Elections

Ad will continue to air after state Senate candidate’s campaign files cease and desist letter

Rep. Jesse Young addresses the crowd during the protest. Nearly 100 kids and adults took part in a “Reopen our Schools” rally near the YMCA in Gig Harbor, Wash., on Thursday, Aug. 13, 2020.
Rep. Jesse Young addresses the crowd during the protest. Nearly 100 kids and adults took part in a “Reopen our Schools” rally near the YMCA in Gig Harbor, Wash., on Thursday, Aug. 13, 2020. jbessex@thenewstribune.com

A political ad targeting Washington state House Rep. Jesse Young will continue to air after the Senate candidate’s staff filed a cease and desist letter last week to have the broadcast ad taken down.

Young’s campaign staff filed the cease and desist letter with Effectv, a subsidiary of Comcast, on Nov. 2, calling the advertisement “misleading” because it referred to Young as “dangerous” for democracy due to his participation in the Arizona “audit” following the 2020 election, as well as co-sponsoring legislation to end mail-in voting in Washington.

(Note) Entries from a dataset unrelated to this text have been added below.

Lemma demo_pushable head :
  bool_decide (cell_code head ∈ in_play_list) = true ->
  bool_decide (Volatile.cell_of (hub_store head) hub_head = Some (cell_code head)) = true ->
  match encode_value head with Ok _ => true | _ => false end = true -> edition_for head ∈ edition_table ->
  pushable (K := byte) (V := byte) in_sync 4 200 main alice "main" (edition_for rev_local) (edition_for (marker base_es))
    "origin" "main" (ref_of base_es) (edition_for hub_address) None (Some (edition_for head)) base_es local_es new_blobs
    (demo_world head).
Proof.
  intros Hplay Hcell Henc Hin. destruct (demo_store _ base_es local_es base_es local_es base_tree local_tree base_tree local_tree (alice_own_blocks head))
    as (Hca & Hst & Hh).
  constructor.
  - apply alice_valid.
  - apply main_synced.
  - reflexivity.
  - apply stored_cell; vm_compute; reflexivity.
  - apply no_stored_cell; vm_compute; reflexivity.
  - by apply hub_valid.
  - by apply (stored_cell head (hub_store head)).
  - discriminate.
  - intros e [= <-]. apply table_known; [apply edition_codes|done].
  - apply table_known; [apply revision_codes|]. right. by left.
  - intros v (b & Eb & ->). apply table_known; [apply edition_codes|].
    assert (b = revision_code rev_local) as ->.
    { change (table_encode x10 revision_table rev_local = Ok b) in Eb. unfold revision_code. by rewrite Eb. }
    right. by left.
  - apply table_known; [apply upstream_codes|]. right. by left.
  - exact (conj Hca Hst).
  - by apply hub_readable.
  - apply Hh. by left.
  - apply Hh. right. by left.
  - apply Nat.ltb_lt. vm_compute. reflexivity.
  - vm_compute. reflexivity.
  - intros h Hh'. split; [intros g _; by eexists|]. exists [x08].
    apply list_elem_of_singleton in Hh' as [= ->]. split; [|reflexivity].
    apply stored_blob. vm_compute. reflexivity.
Qed.
(* ===== verification/TypeSystem.v ===== *)
(** The type system of queries (rust/dialog-query/src/type_system.rs): a type is
    the set of value shapes that a slot admits. *)
From S2P Require Import Prelude Common Artifact.

(** * Primitive shapes: a bit per value type, and a bit for absence *)
Record Primitive := mkPrimitive { bits : N }.
#[export] Instance Primitive_eq_dec : EqDecision Primitive.
Proof. solve_decision. Defined.

Definition NOTHING_BIT : N := N.shiftl 1 9.
Definition bit_index (vt : ValueDataType.t) : N :=
  match vt with
  | ValueDataType.String => 0 | ValueDataType.Boolean => 1 | ValueDataType.UnsignedInt => 2
  | ValueDataType.SignedInt => 3 | ValueDataType.Float => 4 | ValueDataType.Bytes => 5
  | ValueDataType.Entity => 6 | ValueDataType.Symbol => 7 | ValueDataType.Record_ => 8
  end.
Definition bit_for (vt : ValueDataType.t) : N := N.shiftl 1 (bit_index vt).

Definition EMPTY : Primitive := mkPrimitive 0.
Definition ALL : Primitive := mkPrimitive 511.
Definition ANY : Primitive := mkPrimitive (N.lor (bits ALL) NOTHING_BIT).
Definition NOTHING : Primitive := mkPrimitive NOTHING_BIT.
Definition NUMERIC : Primitive :=
  mkPrimitive (N.lor (N.lor (bit_for ValueDataType.UnsignedInt) (bit_for ValueDataType.SignedInt))
                     (bit_for ValueDataType.Float)).
Definition STRING_LIKE : Primitive :=
  mkPrimitive (N.lor (bit_for ValueDataType.String) (bit_for ValueDataType.Symbol)).
Definition TEXTUAL : Primitive := mkPrimitive (N.lor (bits STRING_LIKE) (bit_for ValueDataType.Entity)).

Definition singleton (vt : ValueDataType.t) : Primitive := mkPrimitive (bit_for vt).
Definition is_empty (p : Primitive) : bool := (bits p =? 0)%N.
Definition contains (p : Primitive) (vt : ValueDataType.t) : bool := negb (N.land (bits p) (bit_for vt) =? 0)%N.
Definition contains_nothing (p : Primitive) : bool := negb (N.land (bits p) NOTHING_BIT =? 0)%N.
(** [bits & !NOTHING_BIT]. *)
Definition primitive_required (p : Primitive) : Primitive := mkPrimitive (N.ldiff (bits p) NOTHING_BIT).
Definition primitive_intersect (p q : Primitive) : option Primitive :=
  let merged := mkPrimitive (N.land (bits p) (bits q)) in if is_empty merged then None else Some merged.
Definition primitive_union (p q : Primitive) : Primitive := mkPrimitive (N.lor (bits p) (bits q)).
Definition primitive_includes (p q : Primitive) : bool := (N.land (bits p) (bits q) =? bits q)%N.

Definition value_type_for_bit (pos : N) : option ValueDataType.t :=
  match pos with
  | 0 => Some ValueDataType.String | 1 => Some ValueDataType.Boolean | 2 => Some ValueDataType.UnsignedInt
  | 3 => Some ValueDataType.SignedInt | 4 => Some ValueDataType.Float | 5 => Some ValueDataType.Bytes
  | 6 => Some ValueDataType.Entity | 7 => Some ValueDataType.Symbol | 8 => Some ValueDataType.Record_
  | _ => None
  end%N.
(** [count_ones() != 1] and [trailing_zeros]: the only bit is the highest one. *)
Definition as_singleton (p : Primitive) : option ValueDataType.t :=
  if is_empty p then None
  else if (bits p =? N.shiftl 1 (N.log2 (bits p)))%N then value_type_for_bit (N.log2 (bits p)) else None.

(** * Refinements: constraints on the lexical form of a value *)
Record Refinement := mkRefinement { prefix : bytes }.
#[export] Instance Refinement_eq_dec : EqDecision Refinement.
Proof. solve_decision. Defined.

Definition refinement_meet (self other : Refinement) : option Refinement :=
  if starts_with (prefix other) (prefix self) then Some self
  else if starts_with (prefix self) (prefix other) then Some other
  else None.

(** [str::chars], each char as the bytes that encode it. *)
Definition char_length (b : byte) : nat :=
  if in_byte_range 0 127 b then 1 else if in_byte_range 128 223 b then 2
  else if in_byte_range 224 239 b then 3 else 4.
Fixpoint chars_from (fuel : nat) (s : bytes) : list bytes :=
  match fuel, s with
  | O, _ | _, [] => []
  | S fuel, b :: _ => take (char_length b) s :: chars_from fuel (drop (char_length b) s)
  end.
Definition chars (s : bytes) : list bytes := chars_from (length s) s.

(** [zip], [take_while] and [map]. *)
Fixpoint common_chars (l k : list bytes) : list bytes :=
  match l, k with
  | a :: l, b :: k => if decide (a = b) then a :: common_chars l k else []
  | _, _ => []
  end.
Definition refinement_join (self other : Refinement) : option Refinement :=
  let common := concat (common_chars (chars (prefix self)) (chars (prefix other))) in
  if decide (common = []) then None else Some (mkRefinement common).

Definition lexical_form (value : Value.t) : option bytes :=
  match value with
  | Value.String content => Some content
  | Value.Symbol symbol => Some (attribute_name symbol)
  | Value.Entity entity => Some (entity_str entity)
  | _ => None
  end.
Definition refinement_admits (self : Refinement) (value : Value.t) : bool :=
  match lexical_form value with Some form => starts_with (prefix self) form | None => false end.

(** * Types *)
(** A [BTreeSet] is a list in the derived order without duplicates, a [BTreeMap]
    a list in the order of its keys. *)
Module Kind.
Inductive t : Type :=
  | Primitive (p : TypeSystem.Primitive)
  | Composite (p : TypeSystem.Primitive) (c : list composite)
  | Refined (p : TypeSystem.Primitive) (r : Refinement)
with composite : Type :=
  | Product (fields : list (bytes * t))
  | Variant (label : bytes) (value : t).
End Kind.
Local Abbreviation Kind := Kind.t.
Local Abbreviation Composite := Kind.composite.

(** The derived [Ord]: constructors in the order of their declaration, then the
    arguments from left to right. *)
Definition then_cmp (c d : comparison) : comparison := match c with Eq => d | _ => c end.
Fixpoint bytes_compare (x y : bytes) : comparison :=
  match x, y with
  | [], [] => Eq | [], _ => Lt | _, [] => Gt
  | a :: x, b :: y => then_cmp (Byte.to_N a ?= Byte.to_N b)%N (bytes_compare x y)
  end.
Fixpoint kind_compare (a b : Kind) {struct a} : comparison :=
  match a, b with
  | Kind.Primitive p, Kind.Primitive q => (bits p ?= bits q)%N
  | Kind.Primitive _, _ => Lt
  | Kind.Composite _ _, Kind.Primitive _ => Gt
  | Kind.Composite p c, Kind.Composite q d =>
      then_cmp (bits p ?= bits q)%N
        ((fix go (c d : list Composite) {struct c} : comparison :=
            match c, d with
            | [], [] => Eq | [], _ => Lt | _, [] => Gt
            | x :: c, y :: d => then_cmp (composite_compare x y) (go c d)
            end) c d)
  | Kind.Composite _ _, Kind.Refined _ _ => Lt
  | Kind.Refined p r, Kind.Refined q s => then_cmp (bits p ?= bits q)%N (bytes_compare (prefix r) (prefix s))
  | Kind.Refined _ _, _ => Gt
  end
with composite_compare (a b : Composite) {struct a} : comparison :=
  match a, b with
  | Kind.Product f, Kind.Product g =>
      (fix go (f g : list (bytes * Kind)) {struct f} : comparison :=
         match f, g with
         | [], [] => Eq | [], _ => Lt | _, [] => Gt
         | (n, x) :: f, (m, y) :: g => then_cmp (bytes_compare n m) (then_cmp (kind_compare x y) (go f g))
         end) f g
  | Kind.Product _, Kind.Variant _ _ => Lt
  | Kind.Variant _ _, Kind.Product _ => Gt
  | Kind.Variant l x, Kind.Variant m y => then_cmp (bytes_compare l m) (kind_compare x y)
  end.

(** [BTreeSet::insert]: an equal element is kept. *)
Fixpoint set_insert (x : Composite) (s : list Composite) : list Composite :=
  match s with
  | [] => [x]
  | y :: s' => match composite_compare x y with Eq => s | Lt => x :: s | Gt => y :: set_insert x s' end
  end.
Definition set_extend (s l : list Composite) : list Composite := foldl (fun s x => set_insert x s) s l.

(** [BTreeMap::get]. *)
Fixpoint field_get (name : bytes) (fields : list (bytes * Kind)) : option Kind :=
  match fields with
  | [] => None
  | (n, t) :: fields => if decide (n = name) then Some t else field_get name fields
  end.

Definition kind_of (vt : ValueDataType.t) : Kind := Kind.Primitive (singleton vt).

Definition primitive_part (self : Kind) : Primitive :=
  match self with Kind.Primitive p => p | Kind.Composite p _ => p | Kind.Refined p _ => p end.
Definition composite_part (self : Kind) : option (list Composite) :=
  match self with Kind.Composite _ c => Some c | _ => None end.
Definition refinement (self : Kind) : option Refinement :=
  match self with Kind.Refined _ r => Some r | _ => None end.

Definition optional (self : Kind) : Kind :=
  match self with
  | Kind.Primitive p => Kind.Primitive (primitive_union p NOTHING)
  | Kind.Composite p c => Kind.Composite (primitive_union p NOTHING) c
  | Kind.Refined p r => Kind.Refined (primitive_union p NOTHING) r
  end.
Definition required (self : Kind) : Kind :=
  match self with
  | Kind.Primitive p => Kind.Primitive (primitive_required p)
  | Kind.Composite p c => Kind.Composite (primitive_required p) c
  | Kind.Refined p r => Kind.Refined (primitive_required p) r
  end.
Definition is_optional (self : Kind) : bool := contains_nothing (primitive_part self).
Definition as_value_type (self : Kind) : option ValueDataType.t :=
  match self with
  | Kind.Primitive p => as_singleton p
  | Kind.Composite _ _ => None
  | Kind.Refined p _ => as_singleton p
  end.

Definition admits (self : Kind) (value : Value.t) : bool :=
  if contains (primitive_part self) (data_type value)
  then match self with Kind.Refined _ r => refinement_admits r value | _ => true end
  else false.

(** The smart constructor [Type::composite]. *)
Definition make_composite (p : Primitive) (c : list Composite) : Kind :=
  match c with [] => Kind.Primitive p | _ => Kind.Composite p c end.
Definition with_primitive_part (self : Kind) (p : Primitive) : Kind :=
  match self with
  | Kind.Primitive _ => Kind.Primitive p
  | Kind.Composite _ c => make_composite p c
  | Kind.Refined _ r => Kind.Refined p r
  end.

Definition with_prefix (self : Kind) (pre : bytes) : option Kind :=
  if decide (pre = []) then Some self
  else
    membership ← primitive_intersect (primitive_part self) (primitive_union TEXTUAL NOTHING);
    if is_empty (primitive_required membership) then None
    else
      refinement ← match self with
                   | Kind.Refined _ existing => refinement_meet existing (mkRefinement pre)
                   | _ => Some (mkRefinement pre)
                   end;
      Some (Kind.Refined membership refinement).

(** The conjunction of two optional refinements; [None] when it is empty. *)
Definition meet_refinements (a b : option Refinement) : option (option Refinement) :=
  match a, b with
  | Some a, Some b => r ← refinement_meet a b; Some (Some r)
  | Some r, None | None, Some r => Some (Some r)
  | None, None => Some None
  end.

(** [Type::intersect], with [intersect_composite_sets] in its last case. *)
Fixpoint intersect (self other : Kind) {struct self} : option Kind :=
  let p := mkPrimitive (N.land (bits (primitive_part self)) (bits (primitive_part other))) in
  match meet_refinements (refinement self) (refinement other) with
  | None => None
  | Some (Some r) => if is_empty p then None else Some (Kind.Refined p r)
  | Some None =>
      let c := match self, composite_part other with
               | Kind.Composite _ a, Some b =>
                   (fix go (a : list Composite) (result : list Composite) : list Composite :=
                      match a with
                      | [] => result
                      | a_shape :: a =>
                          go a (foldl (fun result b_shape =>
                                         match intersect_composite a_shape b_shape with
                                         | Some merged => set_insert merged result
                                         | None => result
                                         end) result b)
                      end) a []
               | _, _ => []
               end in
      match is_empty p, c with
      | true, [] => None
      | _, _ => Some (make_composite p c)
      end
  end
with intersect_composite (a b : Composite) {struct a} : option Composite :=
  match a, b with
  | Kind.Product fa, Kind.Product fb =>
      if decide (length fa <> length fb) then None
      else
        out ← (fix go (fa : list (bytes * Kind)) : option (list (bytes * Kind)) :=
                 match fa with
                 | [] => Some []
                 | (name, ta) :: fa =>
                     tb ← field_get name fb;
                     merged ← intersect ta tb;
                     out ← go fa;
                     Some ((name, merged) :: out)
                 end) fa;
        Some (Kind.Product out)
  | Kind.Variant la va, Kind.Variant lb vb =>
      if decide (la <> lb) then None
      else merged ← intersect va vb; Some (Kind.Variant la merged)
  | _, _ => None
  end.

Definition union (self other : Kind) : Kind :=
  let p := primitive_union (primitive_part self) (primitive_part other) in
  let joined := match refinement self, refinement other with
                | Some a, Some b => refinement_join a b
                | _, _ => None
                end in
  match joined with
  | Some joined => Kind.Refined p joined
  | None =>
      make_composite p (set_extend (set_extend [] (default [] (composite_part self))) (default [] (composite_part other)))
  end.

Definition refinement_includes (a b : option Refinement) : bool :=
  match a, b with
  | Some a, Some b => starts_with (prefix a) (prefix b)
  | Some _, None => false
  | None, _ => true
  end.

(** [Type::includes]; the recursion follows [other], whose shapes are smaller. *)
Fixpoint includes (self other : Kind) {struct other} : bool :=
  primitive_includes (primitive_part self) (primitive_part other) &&
  refinement_includes (refinement self) (refinement other) &&
  match composite_part self, other with
  | Some a, Kind.Composite _ b =>
      (fix go (b : list Composite) : bool :=
         match b with
         | [] => true
         | b_shape :: b => existsb (fun a_shape => composite_includes a_shape b_shape) a && go b
         end) b
  | None, Kind.Composite _ b => match b with [] => true | _ => false end
  | _, _ => true
  end
with composite_includes (a b : Composite) {struct b} : bool :=
  match a, b with
  | Kind.Product fa, Kind.Product fb =>
      if decide (length fa <> length fb) then false
      else
        forallb (fun '(name, ta) =>
          (fix get (fb : list (bytes * Kind)) : bool :=
             match fb with
             | [] => false
             | (n, tb) :: fb => if decide (n = name) then includes ta tb else get fb
             end) fb) fa
  | Kind.Variant la va, Kind.Variant lb vb => bool_decide (la = lb) && includes va vb
  | _, _ => false
  end.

“The false statements have serious potential to mislead voters and the ad should be pulled from broadcast. Continued broadcast on your system is damaging to the integrity of the electoral process and inconsistent with Comcast’s prior efforts to protect voters’ franchise,” the letter from Young’s staff wrote. “Observing election audit activities, authorized by the Arizona legislature, which is what Mr. Young did, is not endorsement of or support for election conspiracy theories nor does it provide a basis for associating him with rioters.”

The letter also claimed that calls for the restoration of in-person voting, something Young has co-sponsored in the Washington legislature, neither promotes election conspiracies, nor is a “threat to democracy.”

In a letter to the station manager Friday, the New Direction PAC, which sponsored the advertisement, called the campaign’s objection “baseless” and said they believed it should be disregarded altogether. The PAC also argued that their claims in the ad were true.

The PAC argued, “Young attended the ‘audit’ even though experts and critics, Republicans and Democrats alike, warned that it was ‘a political embarrassment and another blow to the once-inviolable democratic norm that losers and winners alike honor the results of elections’ and ‘driven in part by conspiracy theories about rigged voting machines.’”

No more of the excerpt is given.